== Data excerpts ==
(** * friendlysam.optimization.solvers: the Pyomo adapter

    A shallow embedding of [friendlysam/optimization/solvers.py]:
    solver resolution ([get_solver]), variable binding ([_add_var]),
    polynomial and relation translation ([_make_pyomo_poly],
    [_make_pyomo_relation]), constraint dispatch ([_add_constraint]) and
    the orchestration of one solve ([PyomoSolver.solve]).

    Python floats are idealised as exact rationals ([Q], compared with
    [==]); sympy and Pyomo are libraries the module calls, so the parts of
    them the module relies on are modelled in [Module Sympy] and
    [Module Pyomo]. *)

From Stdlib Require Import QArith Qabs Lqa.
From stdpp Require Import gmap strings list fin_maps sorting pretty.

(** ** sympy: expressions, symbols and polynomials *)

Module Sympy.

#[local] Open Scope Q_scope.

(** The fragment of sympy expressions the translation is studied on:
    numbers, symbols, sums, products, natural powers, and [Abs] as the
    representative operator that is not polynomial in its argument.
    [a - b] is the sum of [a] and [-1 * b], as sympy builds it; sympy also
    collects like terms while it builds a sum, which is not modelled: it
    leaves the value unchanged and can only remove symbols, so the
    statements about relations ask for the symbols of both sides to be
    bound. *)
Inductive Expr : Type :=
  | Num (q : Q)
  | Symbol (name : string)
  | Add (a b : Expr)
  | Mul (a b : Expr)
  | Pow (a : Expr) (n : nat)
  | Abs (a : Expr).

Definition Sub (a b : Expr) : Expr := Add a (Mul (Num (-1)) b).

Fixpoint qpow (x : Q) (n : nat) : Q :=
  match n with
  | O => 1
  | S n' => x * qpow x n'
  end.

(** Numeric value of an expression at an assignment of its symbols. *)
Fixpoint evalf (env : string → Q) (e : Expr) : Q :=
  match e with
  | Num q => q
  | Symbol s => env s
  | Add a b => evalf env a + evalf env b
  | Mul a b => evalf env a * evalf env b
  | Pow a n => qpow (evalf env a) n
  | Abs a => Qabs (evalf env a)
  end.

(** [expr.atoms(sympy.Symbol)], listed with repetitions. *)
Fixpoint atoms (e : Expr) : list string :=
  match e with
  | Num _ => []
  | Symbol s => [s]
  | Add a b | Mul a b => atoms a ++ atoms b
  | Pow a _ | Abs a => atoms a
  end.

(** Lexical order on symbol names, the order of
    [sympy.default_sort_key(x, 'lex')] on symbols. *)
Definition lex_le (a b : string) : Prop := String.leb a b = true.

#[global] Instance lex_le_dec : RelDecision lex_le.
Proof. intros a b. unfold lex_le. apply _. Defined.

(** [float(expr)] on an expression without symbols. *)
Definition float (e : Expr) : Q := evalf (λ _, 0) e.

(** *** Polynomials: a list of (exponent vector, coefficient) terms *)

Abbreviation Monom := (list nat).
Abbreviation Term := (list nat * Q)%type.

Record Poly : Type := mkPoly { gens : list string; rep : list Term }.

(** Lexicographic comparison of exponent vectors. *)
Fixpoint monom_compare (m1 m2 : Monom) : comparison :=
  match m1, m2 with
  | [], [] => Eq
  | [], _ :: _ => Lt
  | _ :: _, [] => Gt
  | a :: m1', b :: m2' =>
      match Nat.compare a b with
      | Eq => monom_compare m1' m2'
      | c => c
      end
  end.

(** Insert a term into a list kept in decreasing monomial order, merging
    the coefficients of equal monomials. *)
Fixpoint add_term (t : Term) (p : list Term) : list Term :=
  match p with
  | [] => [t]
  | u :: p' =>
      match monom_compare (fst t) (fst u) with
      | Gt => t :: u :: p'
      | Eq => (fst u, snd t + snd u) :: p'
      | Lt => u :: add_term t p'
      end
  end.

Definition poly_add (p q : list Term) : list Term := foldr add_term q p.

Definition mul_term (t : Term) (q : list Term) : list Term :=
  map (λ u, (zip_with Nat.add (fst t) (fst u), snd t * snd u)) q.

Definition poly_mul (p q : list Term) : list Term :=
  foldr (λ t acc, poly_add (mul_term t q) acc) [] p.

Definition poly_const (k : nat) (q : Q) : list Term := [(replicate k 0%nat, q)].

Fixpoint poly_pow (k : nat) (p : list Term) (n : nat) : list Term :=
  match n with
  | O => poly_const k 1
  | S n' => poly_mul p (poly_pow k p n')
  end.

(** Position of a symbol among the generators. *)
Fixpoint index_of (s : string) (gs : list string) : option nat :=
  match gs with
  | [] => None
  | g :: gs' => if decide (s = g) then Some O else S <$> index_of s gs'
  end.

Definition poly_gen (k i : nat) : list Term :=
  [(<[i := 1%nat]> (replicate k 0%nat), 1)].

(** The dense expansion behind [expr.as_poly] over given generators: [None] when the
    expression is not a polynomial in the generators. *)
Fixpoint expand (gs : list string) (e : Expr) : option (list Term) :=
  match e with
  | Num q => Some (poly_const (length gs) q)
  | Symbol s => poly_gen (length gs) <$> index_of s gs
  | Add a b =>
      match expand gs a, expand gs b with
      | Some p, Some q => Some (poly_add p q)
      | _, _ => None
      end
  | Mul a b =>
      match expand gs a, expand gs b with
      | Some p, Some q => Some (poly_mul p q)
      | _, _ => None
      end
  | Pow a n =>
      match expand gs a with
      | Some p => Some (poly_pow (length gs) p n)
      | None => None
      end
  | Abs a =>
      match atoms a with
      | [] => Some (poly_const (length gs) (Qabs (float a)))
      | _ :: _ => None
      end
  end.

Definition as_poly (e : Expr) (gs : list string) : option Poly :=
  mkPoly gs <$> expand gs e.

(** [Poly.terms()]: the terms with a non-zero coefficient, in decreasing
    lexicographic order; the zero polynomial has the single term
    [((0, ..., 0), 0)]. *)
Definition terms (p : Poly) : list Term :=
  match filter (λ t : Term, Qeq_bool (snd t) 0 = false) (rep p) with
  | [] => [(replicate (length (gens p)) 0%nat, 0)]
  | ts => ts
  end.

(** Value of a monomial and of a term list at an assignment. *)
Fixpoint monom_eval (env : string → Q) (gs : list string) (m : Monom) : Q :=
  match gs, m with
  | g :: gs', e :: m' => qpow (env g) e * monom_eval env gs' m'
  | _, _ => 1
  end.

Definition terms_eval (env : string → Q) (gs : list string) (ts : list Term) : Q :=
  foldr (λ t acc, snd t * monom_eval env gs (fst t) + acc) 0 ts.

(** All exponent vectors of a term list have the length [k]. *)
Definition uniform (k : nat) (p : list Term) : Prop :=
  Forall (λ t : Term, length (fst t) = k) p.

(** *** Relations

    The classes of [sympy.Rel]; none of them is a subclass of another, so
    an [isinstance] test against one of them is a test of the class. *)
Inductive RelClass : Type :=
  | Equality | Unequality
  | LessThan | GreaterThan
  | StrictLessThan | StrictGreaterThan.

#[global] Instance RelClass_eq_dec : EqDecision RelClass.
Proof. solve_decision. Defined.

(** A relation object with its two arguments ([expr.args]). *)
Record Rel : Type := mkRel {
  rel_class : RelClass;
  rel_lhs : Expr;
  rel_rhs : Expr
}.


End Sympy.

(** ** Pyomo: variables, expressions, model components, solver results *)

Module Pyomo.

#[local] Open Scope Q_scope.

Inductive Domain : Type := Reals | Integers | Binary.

---

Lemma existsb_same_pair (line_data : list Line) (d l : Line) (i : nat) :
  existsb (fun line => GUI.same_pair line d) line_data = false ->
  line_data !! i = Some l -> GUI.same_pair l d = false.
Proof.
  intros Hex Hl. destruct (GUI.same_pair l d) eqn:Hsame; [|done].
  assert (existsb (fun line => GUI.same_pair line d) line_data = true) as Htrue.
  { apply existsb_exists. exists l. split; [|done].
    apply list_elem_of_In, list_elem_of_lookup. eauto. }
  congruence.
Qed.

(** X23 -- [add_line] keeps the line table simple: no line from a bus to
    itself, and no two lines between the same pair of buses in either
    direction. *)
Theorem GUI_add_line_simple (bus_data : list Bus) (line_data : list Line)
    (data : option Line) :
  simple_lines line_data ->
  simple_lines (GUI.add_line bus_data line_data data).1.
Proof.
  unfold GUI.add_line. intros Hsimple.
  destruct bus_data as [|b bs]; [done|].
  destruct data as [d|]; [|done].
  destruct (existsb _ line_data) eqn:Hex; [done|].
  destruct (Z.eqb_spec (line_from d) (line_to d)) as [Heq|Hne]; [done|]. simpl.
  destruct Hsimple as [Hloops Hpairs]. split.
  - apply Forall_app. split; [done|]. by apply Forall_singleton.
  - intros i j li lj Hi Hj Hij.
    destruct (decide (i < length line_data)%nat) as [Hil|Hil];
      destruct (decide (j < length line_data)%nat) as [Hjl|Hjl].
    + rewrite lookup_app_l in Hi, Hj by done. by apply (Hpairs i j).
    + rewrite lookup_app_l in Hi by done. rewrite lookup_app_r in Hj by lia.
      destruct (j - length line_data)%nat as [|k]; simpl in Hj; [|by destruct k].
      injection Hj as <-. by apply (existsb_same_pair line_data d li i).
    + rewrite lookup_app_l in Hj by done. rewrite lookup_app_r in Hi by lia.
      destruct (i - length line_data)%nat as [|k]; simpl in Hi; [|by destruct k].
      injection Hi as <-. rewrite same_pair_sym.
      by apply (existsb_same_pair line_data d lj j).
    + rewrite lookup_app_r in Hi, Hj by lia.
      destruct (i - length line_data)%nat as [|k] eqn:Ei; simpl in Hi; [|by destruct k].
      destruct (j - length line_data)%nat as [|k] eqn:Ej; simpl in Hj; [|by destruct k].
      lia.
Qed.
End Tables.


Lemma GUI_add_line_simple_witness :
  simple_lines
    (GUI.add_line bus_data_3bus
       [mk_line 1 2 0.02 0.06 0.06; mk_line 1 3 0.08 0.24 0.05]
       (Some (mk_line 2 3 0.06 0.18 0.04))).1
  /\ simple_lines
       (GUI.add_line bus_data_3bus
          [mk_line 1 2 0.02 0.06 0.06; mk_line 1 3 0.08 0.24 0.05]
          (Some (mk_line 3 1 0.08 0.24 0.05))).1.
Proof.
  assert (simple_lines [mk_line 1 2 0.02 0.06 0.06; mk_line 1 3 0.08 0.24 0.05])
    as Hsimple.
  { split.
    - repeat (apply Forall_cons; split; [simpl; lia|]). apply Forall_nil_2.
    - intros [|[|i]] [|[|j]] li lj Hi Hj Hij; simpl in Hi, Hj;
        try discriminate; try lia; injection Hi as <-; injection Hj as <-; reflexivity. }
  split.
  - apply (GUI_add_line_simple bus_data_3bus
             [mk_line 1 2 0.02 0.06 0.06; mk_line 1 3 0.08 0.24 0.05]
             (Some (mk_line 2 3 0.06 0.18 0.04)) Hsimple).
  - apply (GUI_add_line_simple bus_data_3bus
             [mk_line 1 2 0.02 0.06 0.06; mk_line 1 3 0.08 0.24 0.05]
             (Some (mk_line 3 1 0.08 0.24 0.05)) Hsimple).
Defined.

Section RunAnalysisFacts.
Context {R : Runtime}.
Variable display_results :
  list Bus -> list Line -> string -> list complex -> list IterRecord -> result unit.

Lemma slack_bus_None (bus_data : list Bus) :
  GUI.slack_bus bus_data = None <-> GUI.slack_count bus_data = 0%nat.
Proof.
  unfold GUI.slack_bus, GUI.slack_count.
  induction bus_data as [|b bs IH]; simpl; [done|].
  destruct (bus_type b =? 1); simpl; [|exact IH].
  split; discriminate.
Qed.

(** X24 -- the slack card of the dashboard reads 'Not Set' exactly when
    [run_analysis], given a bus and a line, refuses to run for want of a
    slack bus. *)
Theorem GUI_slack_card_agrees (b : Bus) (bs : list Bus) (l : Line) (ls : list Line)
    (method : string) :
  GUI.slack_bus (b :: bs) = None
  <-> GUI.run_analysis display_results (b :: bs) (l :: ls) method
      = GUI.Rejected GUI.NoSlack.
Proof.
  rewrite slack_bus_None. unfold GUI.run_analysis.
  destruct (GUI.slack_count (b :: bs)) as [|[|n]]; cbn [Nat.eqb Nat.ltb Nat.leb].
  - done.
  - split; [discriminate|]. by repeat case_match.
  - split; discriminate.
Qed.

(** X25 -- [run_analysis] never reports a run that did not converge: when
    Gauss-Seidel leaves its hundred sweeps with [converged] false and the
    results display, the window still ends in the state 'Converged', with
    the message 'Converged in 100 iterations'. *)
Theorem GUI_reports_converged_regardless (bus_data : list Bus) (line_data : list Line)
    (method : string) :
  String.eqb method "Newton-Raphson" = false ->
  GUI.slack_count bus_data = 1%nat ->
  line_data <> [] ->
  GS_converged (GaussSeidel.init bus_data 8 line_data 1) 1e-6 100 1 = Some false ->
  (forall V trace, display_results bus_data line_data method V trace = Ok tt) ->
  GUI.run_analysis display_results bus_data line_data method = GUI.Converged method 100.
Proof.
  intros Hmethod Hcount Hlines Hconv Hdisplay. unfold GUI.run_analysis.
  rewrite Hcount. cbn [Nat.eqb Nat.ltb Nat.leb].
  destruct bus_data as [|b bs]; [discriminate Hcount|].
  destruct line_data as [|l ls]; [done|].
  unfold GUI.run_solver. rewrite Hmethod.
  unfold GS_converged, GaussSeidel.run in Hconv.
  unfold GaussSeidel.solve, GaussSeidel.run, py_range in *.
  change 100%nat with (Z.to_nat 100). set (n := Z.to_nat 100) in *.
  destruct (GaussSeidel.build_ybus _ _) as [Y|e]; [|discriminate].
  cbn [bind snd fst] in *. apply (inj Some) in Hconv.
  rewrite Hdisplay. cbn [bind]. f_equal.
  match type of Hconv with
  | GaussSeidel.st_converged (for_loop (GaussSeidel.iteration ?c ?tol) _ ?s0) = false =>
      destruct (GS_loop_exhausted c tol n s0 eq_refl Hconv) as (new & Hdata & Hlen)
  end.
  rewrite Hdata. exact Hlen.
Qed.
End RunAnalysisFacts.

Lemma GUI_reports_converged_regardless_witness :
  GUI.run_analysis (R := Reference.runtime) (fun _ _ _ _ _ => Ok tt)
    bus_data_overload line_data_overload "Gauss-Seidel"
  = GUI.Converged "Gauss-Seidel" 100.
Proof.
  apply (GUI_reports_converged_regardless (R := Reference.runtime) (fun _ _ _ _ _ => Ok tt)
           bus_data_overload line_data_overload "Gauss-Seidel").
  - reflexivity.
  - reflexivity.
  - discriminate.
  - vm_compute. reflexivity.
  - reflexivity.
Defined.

...

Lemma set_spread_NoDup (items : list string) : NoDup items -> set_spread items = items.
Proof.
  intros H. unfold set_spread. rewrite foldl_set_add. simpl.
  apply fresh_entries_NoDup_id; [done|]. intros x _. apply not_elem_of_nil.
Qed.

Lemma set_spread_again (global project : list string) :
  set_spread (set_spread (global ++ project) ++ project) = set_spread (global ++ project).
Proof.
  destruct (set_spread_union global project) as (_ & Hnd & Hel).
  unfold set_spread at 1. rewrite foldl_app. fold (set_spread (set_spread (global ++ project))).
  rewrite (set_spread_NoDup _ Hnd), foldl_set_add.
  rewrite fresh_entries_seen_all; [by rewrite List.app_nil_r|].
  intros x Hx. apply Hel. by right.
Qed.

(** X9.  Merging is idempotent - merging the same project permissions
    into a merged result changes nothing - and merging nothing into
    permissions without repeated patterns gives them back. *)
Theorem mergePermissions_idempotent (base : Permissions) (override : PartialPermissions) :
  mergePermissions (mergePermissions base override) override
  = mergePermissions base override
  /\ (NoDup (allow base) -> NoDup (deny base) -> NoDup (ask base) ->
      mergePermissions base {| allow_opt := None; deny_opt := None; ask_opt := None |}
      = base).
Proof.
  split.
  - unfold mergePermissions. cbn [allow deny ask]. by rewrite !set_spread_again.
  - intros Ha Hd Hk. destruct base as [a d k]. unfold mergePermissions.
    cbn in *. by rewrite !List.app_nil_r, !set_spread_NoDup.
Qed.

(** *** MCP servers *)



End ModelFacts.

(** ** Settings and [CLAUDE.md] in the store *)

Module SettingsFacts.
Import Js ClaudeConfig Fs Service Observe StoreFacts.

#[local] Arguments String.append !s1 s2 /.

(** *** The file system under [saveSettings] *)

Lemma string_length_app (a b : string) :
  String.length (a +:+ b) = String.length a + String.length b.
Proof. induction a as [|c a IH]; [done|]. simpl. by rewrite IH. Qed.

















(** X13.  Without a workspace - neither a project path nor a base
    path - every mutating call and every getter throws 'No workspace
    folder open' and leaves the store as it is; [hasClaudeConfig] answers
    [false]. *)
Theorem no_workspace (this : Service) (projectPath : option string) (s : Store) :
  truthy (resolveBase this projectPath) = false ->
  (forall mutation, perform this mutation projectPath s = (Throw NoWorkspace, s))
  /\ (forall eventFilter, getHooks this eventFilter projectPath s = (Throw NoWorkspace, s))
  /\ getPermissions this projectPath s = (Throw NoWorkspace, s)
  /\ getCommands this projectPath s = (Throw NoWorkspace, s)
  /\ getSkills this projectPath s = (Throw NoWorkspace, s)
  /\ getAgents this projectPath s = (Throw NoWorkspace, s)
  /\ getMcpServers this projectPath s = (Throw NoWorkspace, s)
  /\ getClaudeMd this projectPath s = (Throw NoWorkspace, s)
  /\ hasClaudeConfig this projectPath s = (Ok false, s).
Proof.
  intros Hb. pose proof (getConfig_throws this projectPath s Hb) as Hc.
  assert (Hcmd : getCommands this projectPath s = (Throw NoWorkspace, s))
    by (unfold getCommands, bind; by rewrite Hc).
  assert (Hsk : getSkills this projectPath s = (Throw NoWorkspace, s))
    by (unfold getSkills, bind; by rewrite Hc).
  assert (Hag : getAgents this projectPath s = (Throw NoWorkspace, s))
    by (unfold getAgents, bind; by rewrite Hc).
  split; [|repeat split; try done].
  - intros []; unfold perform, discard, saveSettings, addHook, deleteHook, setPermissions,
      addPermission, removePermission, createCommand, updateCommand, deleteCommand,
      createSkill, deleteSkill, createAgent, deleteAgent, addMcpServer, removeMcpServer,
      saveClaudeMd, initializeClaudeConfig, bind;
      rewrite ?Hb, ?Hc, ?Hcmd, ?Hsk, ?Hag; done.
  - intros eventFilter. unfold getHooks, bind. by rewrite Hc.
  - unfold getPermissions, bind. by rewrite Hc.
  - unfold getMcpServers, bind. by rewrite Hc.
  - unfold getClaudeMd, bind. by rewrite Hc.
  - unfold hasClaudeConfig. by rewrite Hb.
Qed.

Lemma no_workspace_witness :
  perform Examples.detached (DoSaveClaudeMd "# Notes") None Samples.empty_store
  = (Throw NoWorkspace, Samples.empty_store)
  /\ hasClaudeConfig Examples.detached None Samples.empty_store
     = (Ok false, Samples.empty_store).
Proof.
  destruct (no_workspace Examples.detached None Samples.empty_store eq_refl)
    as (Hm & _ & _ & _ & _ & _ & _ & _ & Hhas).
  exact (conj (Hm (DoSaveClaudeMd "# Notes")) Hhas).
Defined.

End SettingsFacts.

== Goal of the exercise ==
From the listing above, return the lines starting at the one with "(** X24 -- the" and ending at the one with "Gauss-Seidel leaves its", both kept, exactly as they appear and nothing more.

== Solved problem ==
(** X24 -- the slack card of the dashboard reads 'Not Set' exactly when
    [run_analysis], given a bus and a line, refuses to run for want of a
    slack bus. *)
Theorem GUI_slack_card_agrees (b : Bus) (bs : list Bus) (l : Line) (ls : list Line)
    (method : string) :
  GUI.slack_bus (b :: bs) = None
  <-> GUI.run_analysis display_results (b :: bs) (l :: ls) method
      = GUI.Rejected GUI.NoSlack.
Proof.
  rewrite slack_bus_None. unfold GUI.run_analysis.
  destruct (GUI.slack_count (b :: bs)) as [|[|n]]; cbn [Nat.eqb Nat.ltb Nat.leb].
  - done.
  - split; [discriminate|]. by repeat case_match.
  - split; discriminate.
Qed.

(** X25 -- [run_analysis] never reports a run that did not converge: when
    Gauss-Seidel leaves its hundred sweeps with [converged] false and the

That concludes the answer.